_Stored data entries_
┄┄┄┄┄┄┄┄┄┄

Lemma serving_answers dev signer prepared ctx b tseed s1 s2 root shares up schedule :
  policy_ok (policy d) -> map node_id (networks d) = network_leaf_ids (policy d) ->
  enrolled dev signer prepared ctx b tseed s1 s2 root shares -> serving up schedule ->
  answering (mk_authenticated b ctx) shares up schedule.
Proof.
  intros Hpol Hids [E1 _ _ _ _ _ _ (v & key & ls & El & _ & _ & _ & Hall) _ _] Hserve k rng reply bd Hev Hb.
  cbn [body] in Hb. rewrite E1 in Hb. specialize (Hserve k rng reply bd Hev Hb).
  unfold recover_leaf. cbn [body context]. rewrite E1.
  destruct (up bd) eqn:Eup.
  - destruct Hserve as (st & p & rng' & ev & Hbl & Hr & He).
    destruct (all_wrapped_find _ _ _ _ bd Hall) as (share & leaf & Hs & (L1 & L2 & L3 & lk & Hk & Ho) & Hf); [|done|].
    { rewrite Hids. by apply network_ids_NoDup. }
    rewrite (network_key_runs server_of d bd ctx rng _ st p rng' ev lk); [|by apply Hkeys|done|by rewrite Hr|done|done].
    cbn [fst]. rewrite El. cbn [find leaf_node_id].
    destruct (Z.eqb_spec (tpm_node_id (policy d)) (node_id bd)) as [E|_]; [by apply (leaf_not_tpm bd) in E|].
    rewrite Hf. simpl. rewrite Ho. simpl. split; [done|]. rewrite <- L2. by destruct share.
  - unfold network_key. destruct (blind_with_entropy _ _) as [[[st p]|e] rng']; [|done]. simpl.
    destruct (Hserve p) as [kind ->]. done.
Qed.

(** An enrolled envelope unlocks. *)
Lemma enrolled_unlocks dev signer prepared ctx b tseed s1 s2 root shares uclock deadline up schedule (u : World R T) :
  descriptor_typed d -> byte_array 32 (seed signer) ->
  enrolled dev signer prepared ctx b tseed s1 s2 root shares ->
  (forall blob sd, seals dev d blob sd -> holds (device u) d blob sd) ->
  supports_mode (device u) (mode (policy d)) = true -> (forall n, uclock n < deadline) ->
  serving up schedule -> Elapsed ∉ schedule -> (length (networks d) <= completions schedule)%nat ->
  satisfied (up_ids (networks d) up) (network (policy d)) = true ->
  exists diags u', unlock_before_observed uclock true (prepared_envelope prepared) (signing_public_key signer)
    (volume_uuid d) (slot d) deadline schedule u = (Ok (mk_unlock (prepared_credential prepared) diags), u').
Proof.
  intros Hty Hseed Henr Hdev Hsup Hclk Hserve Hel Hcount Hsat.
  pose proof (enrolled_typed _ _ _ _ _ _ _ _ _ _ Hty Henr) as Hbty.
  pose proof Henr as [E1 E2 E3 _ E5 E6 (rng0 & rng1 & E7) (v & key & ls & El & _ & Hk & Ho & _) [_ (pk & Hpk & Hpo)] E10].
  pose proof (proj1 (proj1 (sign_envelope_iff b signer _ Hbty Hseed) E10)) as Hval.
  destruct (sign_authenticate b signer _ Hbty Hseed E10) as (_ & ctx' & Ec & Hauth).
  rewrite E1, E2 in Ec. injection Ec as <-.
  set (env := mk_authenticated b ctx) in *.
  pose proof (body_network_ready env Hbty Hval) as Hready.
  assert (policy_ok (policy d) /\ map node_id (networks d) = network_leaf_ids (policy d)) as [Hpol Hids].
  { destruct Hready as [Hp Hi]. cbn [env body] in Hp, Hi. by rewrite E1 in Hp, Hi. }
  destruct (begin_runs uclock deadline Hclk (prepared_envelope prepared) (signing_public_key signer) env u Hauth)
    as (u1 & Hbegin & Du); [by cbn [env body]; rewrite E1|].
  cbn [env body] in Hbegin. rewrite E1 in Hbegin.
  unfold unlock_before_observed. rewrite (M_bind_run _ _ _ _ _ Hbegin).
  destruct (unseal_holds (device u1) env tseed) as (un & dev' & Hun & Eseed & Hlive).
  { cbn [env body]. rewrite E1, Du. by apply Hdev. }
  apply (run_completes uclock deadline Hclk env schedule u1 s2 un s1 root (prepared_credential prepared) dev'); try done.
  - intros w0. pose proof (serving_answers _ _ _ _ _ _ _ _ _ _ _ _ Hpol Hids Henr Hserve) as Hans.
    pose proof (recover_network_decides (T := T) uclock env s2 rng0 rng1 shares up Hready E6) as Hdec.
    cbn [env body] in Hdec. rewrite E1 in Hdec. specialize (Hdec E7 schedule w0 Hans Hel Hcount). by rewrite Hsat in Hdec.
  - exists key. eexists. cbn [env body context]. rewrite E1, El, Eseed. split; [exact Hk|]. split; [done|exact Ho].
  - by exists pk.
Qed.
End Enroll.

Section Observed.
Context {R T A : Type} (clock : nat -> Z).

(** [finish] does not change the result. *)
Lemma observed_result (ph : Phase) (operation : M R T A) (w : World R T) :
  exists w0, (observed_operation clock ph operation w).1 = (operation w0).1 /\
    entropy w0 = entropy w /\ device w0 = device w /\
    device (observed_operation clock ph operation w).2 = device (operation w0).2.
Proof.
  exists (mk_world (entropy w) (device w) (S (S (S (ticks w))))
    (begin_report ph (clock (S (ticks w))) (clock (S (S (ticks w)))))).
  unfold observed_operation. by destruct (operation _) as [[a|[e|]] w1].
Qed.
End Observed.

Section Prepared.
Context `{PrimitiveLaws} `{CborLaws}.
Context {R T : Type} `{RngSound R} `{TpmLaws T}.

(** A prepared enrollment unlocks, for every interleaving in which the providers that are up suffice. *)
Lemma prepared_unlocks clock runtime_ok uclock (server_of : NetworkBinding -> server) d signer net
    (w w' : World R T) prepared up schedule (u : World R T) :
  descriptor_typed d -> byte_array 32 (seed signer) ->
  (forall b, b ∈ networks d -> public_key b = server_public_key (server_of b)) ->
  (forall i b p ev, net i b p = Some (Ok ev) -> evaluated (R := R) server_of b p ev) ->
  prepare_observed clock runtime_ok d signer net w = (Ok prepared, w') ->
  (forall blob sd, seals (device w') d blob sd -> holds (device u) d blob sd) ->
  supports_mode (device u) (mode (policy d)) = true ->
  (forall n, uclock n < uclock (ticks u) + OPERATION_BUDGET) ->
  serving server_of d up schedule -> Elapsed ∉ schedule ->
  (length (networks d) <= completions schedule)%nat ->
  satisfied (up_ids (networks d) up) (network (policy d)) = true ->
  exists diags, (unlock_observed uclock true (prepared_envelope prepared) (signing_public_key signer)
    (volume_uuid d) (slot d) schedule u).1 = Ok (mk_unlock (prepared_credential prepared) diags).
Proof.
  intros Hty Hseed Hkeys Hnet Hprep Hdev Hsup Hclk Hserve Hel Hcount Hsat.
  destruct (observed_result clock Prepare (prepare_inner clock runtime_ok d signer net) w) as (w0 & Hres & _ & _ & D0).
  unfold prepare_observed in Hprep. rewrite Hprep in Hres, D0. cbn [fst snd] in Hres, D0.
  destruct (prepare_inner clock runtime_ok d signer net w0) as [r w1] eqn:Einner. cbn [fst snd] in Hres, D0. subst r.
  destruct (prepare_Ok clock runtime_ok server_of d net Hkeys Hnet signer w0 w1 prepared Hty Einner)
    as (ctx & b & sd & s1 & s2 & root & shares & Henr).
  unfold unlock_observed.
  destruct (observed_result uclock Recover (unlock_before_observed uclock true (prepared_envelope prepared)
    (signing_public_key signer) (volume_uuid d) (slot d) (uclock (ticks u) + OPERATION_BUDGET) schedule) u)
    as (u0 & -> & _ & Du & _).
  destruct (enrolled_unlocks server_of d Hkeys _ _ _ _ _ _ _ _ _ _ uclock (uclock (ticks u) + OPERATION_BUDGET) up
    schedule u0 Hty Hseed Henr) as (diags & u' & ->); rewrite ?Du, <- ?D0; try done.
  by exists diags.
Qed.
End Prepared.

(** * Properties *)

Section Claims.
Context `{PrimitiveLaws} `{CborLaws}.
Context {R T : Type} `{RngSound R} `{TpmLaws T}.

(** C8: soundness of unlock. A credential is released only from an envelope that authenticates
    under the trusted signer and names the expected volume and slot; its network share was
    recovered from leaves opened by completed provider operations whose identifiers satisfy the
    policy tree; the TPM released its seed, with a fresh session when the policy is attested; the
    root was reconstructed from the two shares and opens the payload to exactly that credential;
    and the last clock reading was before the deadline. *)
Theorem unlock_sound clock runtime_ok raw signer volume expected deadline schedule (w w' : World R T) res :
  byte_slice raw ->
  unlock_before_observed clock runtime_ok raw signer volume expected deadline schedule w = (Ok res, w') ->
  exists env share tshare root ids shares unsealed last,
    authenticate raw signer = Ok env /\ body_valid (body env) /\
    volume_uuid (descriptor (body env)) = volume /\ slot (descriptor (body env)) = expected /\
    NoDup ids /\ satisfied (fun id => bool_decide (id ∈ ids)) (network (policy (descriptor (body env)))) = true /\
    map fst shares = ids /\ Forall (opened env schedule) shares /\
    recover_network (policy (descriptor (body env))) shares = Ok share /\
    tpm_unseal (device w) env = (Ok unsealed, device w') /\
    (mode (policy (descriptor (body env))) = Attested -> authorization unsealed = FreshSessionAuthorization) /\
    tpm_share env unsealed tshare /\
    reconstruct 2 [mk_share 1 tshare; mk_share 2 share] = Ok root /\
    payload_opens env root (credential res) /\
    ticks w' = S last /\ clock last < deadline.
Proof.
  intros Hraw Hrun. unfold unlock_before_observed in Hrun. step_as Hrun Hb operation w1.
  apply begin_Ok in Hb as (Hauth & Hvol & Hslot & Hdl & _ & _ & D1).
  apply run_Ok in Hrun as [(share & tshare & root & ids & un & Hq & Hun & Hlive & Ht & Hr & Hp) (last & Hl & Hc)].
  destruct (authenticate_sound _ _ _ Hraw Hauth) as (_ & _ & _ & _ & _ & Hty & Hval & _).
  destruct (quorum_shares _ _ _ _ _ (body_network_ready _ Hty Hval) Hq) as (Hnd & _ & Hsat & shares & E1 & E2 & E3).
  rewrite D1 in Hun. rewrite Hdl in Hc.
  exists (op_envelope operation), share, tshare, root, ids, shares, un, last. split_and!; done.
Qed.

┄┄┄┄┄┄┄┄┄┄

_TASK OBJECTIVE_
Count the lines above in which the string "Hids" occurs, and write the number with no other text.

_REPLY_
4